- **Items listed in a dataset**
****************

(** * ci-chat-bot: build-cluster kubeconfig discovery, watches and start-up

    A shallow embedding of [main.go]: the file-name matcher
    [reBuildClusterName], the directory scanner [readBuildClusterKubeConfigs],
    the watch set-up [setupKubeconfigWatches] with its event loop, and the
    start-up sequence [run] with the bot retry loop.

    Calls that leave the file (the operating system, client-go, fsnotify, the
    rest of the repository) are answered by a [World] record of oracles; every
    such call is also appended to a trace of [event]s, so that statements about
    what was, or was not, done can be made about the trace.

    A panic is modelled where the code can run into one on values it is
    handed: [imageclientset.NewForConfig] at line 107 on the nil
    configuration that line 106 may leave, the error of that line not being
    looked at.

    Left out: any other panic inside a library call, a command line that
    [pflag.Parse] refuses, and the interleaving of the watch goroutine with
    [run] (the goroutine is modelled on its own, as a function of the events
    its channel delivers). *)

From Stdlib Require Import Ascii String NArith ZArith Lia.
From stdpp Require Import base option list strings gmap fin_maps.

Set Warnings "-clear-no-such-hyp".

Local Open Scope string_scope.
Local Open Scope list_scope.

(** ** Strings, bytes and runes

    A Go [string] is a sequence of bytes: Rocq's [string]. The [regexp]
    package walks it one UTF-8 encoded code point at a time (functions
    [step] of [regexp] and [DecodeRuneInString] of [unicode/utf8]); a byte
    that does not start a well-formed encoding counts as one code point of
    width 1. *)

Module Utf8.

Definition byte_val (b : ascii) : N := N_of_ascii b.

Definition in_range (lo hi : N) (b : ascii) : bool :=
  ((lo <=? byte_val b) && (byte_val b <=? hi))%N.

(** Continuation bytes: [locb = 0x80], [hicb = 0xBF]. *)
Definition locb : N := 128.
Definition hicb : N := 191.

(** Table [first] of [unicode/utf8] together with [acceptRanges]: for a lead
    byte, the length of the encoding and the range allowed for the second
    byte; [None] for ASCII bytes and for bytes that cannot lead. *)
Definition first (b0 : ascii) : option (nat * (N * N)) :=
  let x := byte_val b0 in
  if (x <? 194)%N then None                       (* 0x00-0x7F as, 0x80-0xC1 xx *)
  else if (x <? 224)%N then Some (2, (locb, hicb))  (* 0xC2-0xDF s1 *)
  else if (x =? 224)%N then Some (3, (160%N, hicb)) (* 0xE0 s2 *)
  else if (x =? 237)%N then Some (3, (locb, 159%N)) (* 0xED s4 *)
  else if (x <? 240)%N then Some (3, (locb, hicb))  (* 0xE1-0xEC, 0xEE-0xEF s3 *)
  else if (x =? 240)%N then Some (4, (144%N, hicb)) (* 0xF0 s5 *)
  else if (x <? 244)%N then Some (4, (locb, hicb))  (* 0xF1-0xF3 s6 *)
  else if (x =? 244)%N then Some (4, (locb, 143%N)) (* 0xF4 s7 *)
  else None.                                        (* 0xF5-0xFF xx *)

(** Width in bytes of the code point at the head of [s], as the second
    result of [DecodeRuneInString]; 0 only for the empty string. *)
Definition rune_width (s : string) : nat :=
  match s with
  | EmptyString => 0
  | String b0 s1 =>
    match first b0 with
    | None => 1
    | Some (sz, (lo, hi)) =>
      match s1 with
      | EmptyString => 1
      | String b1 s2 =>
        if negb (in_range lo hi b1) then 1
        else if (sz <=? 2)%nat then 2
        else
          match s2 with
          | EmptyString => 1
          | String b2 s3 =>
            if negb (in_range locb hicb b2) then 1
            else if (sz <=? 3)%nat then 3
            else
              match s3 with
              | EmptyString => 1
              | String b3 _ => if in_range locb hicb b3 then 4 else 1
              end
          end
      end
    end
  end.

****************

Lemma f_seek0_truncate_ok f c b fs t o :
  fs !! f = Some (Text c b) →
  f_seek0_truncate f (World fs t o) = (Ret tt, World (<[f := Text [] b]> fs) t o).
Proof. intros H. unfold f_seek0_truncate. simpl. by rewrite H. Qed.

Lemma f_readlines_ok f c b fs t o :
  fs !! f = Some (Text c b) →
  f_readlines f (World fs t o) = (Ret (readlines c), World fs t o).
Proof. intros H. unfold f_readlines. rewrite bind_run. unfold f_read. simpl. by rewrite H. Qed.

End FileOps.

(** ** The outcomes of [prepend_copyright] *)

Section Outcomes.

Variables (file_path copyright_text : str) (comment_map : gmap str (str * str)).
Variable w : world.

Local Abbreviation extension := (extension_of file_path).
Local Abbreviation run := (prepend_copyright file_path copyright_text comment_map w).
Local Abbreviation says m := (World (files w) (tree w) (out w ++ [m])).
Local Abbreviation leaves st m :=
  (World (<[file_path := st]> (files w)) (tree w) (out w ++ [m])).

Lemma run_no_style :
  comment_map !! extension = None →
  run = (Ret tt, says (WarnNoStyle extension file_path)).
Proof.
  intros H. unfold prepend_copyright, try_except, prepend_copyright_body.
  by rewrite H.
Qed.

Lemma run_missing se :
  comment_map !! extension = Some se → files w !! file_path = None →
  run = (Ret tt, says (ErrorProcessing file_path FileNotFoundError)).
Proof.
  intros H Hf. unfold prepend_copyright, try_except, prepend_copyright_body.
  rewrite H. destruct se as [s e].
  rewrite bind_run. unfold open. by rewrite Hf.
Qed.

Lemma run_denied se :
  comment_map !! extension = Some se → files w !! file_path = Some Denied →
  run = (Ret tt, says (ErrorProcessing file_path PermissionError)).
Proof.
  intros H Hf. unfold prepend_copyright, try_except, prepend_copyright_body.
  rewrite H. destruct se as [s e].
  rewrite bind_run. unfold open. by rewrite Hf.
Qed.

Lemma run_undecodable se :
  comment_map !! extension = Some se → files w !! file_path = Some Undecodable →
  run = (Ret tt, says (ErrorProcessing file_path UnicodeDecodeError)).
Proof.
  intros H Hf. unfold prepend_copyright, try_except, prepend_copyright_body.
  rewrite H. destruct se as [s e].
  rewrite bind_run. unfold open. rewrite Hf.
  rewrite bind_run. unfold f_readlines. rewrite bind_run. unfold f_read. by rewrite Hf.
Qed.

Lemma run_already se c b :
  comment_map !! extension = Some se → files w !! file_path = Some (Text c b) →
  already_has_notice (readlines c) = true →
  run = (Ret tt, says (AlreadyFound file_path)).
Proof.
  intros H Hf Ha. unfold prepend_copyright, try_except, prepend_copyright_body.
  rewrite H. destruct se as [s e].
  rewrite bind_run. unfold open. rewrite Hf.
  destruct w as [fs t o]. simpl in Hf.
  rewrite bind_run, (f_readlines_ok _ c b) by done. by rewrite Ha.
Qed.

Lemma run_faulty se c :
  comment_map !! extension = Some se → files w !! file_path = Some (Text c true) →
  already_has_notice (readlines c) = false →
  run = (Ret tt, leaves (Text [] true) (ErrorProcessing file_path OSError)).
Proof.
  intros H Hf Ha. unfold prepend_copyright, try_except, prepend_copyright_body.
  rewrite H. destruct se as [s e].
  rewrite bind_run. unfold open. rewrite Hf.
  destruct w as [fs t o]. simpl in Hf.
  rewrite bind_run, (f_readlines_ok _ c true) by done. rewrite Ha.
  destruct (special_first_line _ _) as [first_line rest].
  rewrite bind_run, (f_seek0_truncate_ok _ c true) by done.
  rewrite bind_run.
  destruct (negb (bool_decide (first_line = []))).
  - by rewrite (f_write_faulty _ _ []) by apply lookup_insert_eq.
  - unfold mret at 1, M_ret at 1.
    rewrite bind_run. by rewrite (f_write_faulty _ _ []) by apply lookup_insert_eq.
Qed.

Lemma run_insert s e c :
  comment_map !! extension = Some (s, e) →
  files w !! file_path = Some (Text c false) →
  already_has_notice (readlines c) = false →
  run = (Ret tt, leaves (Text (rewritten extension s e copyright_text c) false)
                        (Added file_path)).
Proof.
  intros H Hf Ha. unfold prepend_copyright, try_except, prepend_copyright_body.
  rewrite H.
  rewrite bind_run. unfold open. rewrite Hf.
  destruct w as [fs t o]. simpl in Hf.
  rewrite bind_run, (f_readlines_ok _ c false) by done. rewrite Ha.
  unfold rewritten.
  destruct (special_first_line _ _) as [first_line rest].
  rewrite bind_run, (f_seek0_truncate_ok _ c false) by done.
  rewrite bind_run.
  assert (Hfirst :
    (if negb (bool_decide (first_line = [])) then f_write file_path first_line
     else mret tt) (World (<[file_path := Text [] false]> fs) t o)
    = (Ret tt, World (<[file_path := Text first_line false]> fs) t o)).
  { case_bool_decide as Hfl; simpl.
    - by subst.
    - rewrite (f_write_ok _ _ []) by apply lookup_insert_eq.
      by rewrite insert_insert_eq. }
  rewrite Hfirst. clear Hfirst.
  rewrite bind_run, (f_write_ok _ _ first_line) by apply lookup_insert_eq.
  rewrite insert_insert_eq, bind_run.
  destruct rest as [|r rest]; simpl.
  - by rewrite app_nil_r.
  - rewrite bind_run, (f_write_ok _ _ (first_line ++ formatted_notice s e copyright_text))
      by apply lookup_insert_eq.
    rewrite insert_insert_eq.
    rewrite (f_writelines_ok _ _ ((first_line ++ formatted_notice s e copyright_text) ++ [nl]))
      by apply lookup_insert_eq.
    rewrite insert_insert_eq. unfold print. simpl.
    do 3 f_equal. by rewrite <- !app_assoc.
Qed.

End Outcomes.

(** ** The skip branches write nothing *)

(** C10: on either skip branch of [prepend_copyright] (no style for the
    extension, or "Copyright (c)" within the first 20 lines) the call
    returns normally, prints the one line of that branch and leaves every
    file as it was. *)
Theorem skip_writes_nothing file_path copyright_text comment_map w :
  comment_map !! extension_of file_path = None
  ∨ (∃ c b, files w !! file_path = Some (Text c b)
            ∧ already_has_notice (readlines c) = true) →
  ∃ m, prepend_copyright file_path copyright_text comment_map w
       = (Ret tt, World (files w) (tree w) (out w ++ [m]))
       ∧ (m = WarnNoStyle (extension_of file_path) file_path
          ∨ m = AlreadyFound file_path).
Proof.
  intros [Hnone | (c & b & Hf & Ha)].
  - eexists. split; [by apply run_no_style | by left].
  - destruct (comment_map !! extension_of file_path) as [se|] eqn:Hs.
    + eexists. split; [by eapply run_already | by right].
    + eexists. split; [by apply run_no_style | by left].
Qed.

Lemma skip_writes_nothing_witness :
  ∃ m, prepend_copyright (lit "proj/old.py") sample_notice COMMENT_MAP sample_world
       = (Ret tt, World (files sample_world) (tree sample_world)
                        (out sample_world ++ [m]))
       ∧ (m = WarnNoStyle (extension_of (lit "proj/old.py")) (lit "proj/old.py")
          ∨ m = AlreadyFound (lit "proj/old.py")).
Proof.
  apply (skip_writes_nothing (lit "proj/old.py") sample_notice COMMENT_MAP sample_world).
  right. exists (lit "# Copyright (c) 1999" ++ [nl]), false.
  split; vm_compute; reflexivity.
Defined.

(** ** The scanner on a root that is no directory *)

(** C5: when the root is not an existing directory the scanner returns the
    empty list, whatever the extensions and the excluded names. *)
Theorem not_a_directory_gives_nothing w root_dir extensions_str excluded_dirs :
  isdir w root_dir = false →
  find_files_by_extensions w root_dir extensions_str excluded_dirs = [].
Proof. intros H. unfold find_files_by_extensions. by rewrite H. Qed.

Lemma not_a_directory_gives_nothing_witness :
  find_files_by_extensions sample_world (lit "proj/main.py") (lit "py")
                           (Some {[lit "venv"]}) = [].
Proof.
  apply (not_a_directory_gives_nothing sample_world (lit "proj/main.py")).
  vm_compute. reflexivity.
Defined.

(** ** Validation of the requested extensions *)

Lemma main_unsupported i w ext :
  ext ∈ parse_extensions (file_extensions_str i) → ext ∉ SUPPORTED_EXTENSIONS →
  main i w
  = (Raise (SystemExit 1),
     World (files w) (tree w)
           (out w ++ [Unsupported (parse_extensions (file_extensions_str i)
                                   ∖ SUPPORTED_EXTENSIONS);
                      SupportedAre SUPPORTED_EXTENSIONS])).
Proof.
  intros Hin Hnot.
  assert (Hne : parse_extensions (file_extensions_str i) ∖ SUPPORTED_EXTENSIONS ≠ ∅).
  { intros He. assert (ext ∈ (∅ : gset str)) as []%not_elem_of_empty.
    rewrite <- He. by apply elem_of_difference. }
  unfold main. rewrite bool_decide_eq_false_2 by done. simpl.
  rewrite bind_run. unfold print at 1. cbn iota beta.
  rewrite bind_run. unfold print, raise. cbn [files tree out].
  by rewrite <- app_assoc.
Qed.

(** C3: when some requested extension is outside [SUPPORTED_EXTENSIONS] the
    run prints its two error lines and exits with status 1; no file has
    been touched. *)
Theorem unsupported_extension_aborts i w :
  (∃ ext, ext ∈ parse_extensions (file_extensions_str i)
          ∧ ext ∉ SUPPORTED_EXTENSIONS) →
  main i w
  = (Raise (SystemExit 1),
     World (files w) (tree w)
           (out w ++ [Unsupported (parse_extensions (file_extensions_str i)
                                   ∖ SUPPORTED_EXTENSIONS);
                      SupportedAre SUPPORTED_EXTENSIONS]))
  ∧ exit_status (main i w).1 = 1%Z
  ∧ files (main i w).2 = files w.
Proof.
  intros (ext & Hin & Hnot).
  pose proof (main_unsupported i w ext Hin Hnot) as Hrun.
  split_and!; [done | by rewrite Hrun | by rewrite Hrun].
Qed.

****************

- **Exercise brief**
Write out only the lines that run from the line containing "String b0 s1 =>" through the line containing "match s2 with", both included, exactly as they appear above.

- **Output for this exercise**
  | String b0 s1 =>
    match first b0 with
    | None => 1
    | Some (sz, (lo, hi)) =>
      match s1 with
      | EmptyString => 1
      | String b1 s2 =>
        if negb (in_range lo hi b1) then 1
        else if (sz <=? 2)%nat then 2
        else
          match s2 with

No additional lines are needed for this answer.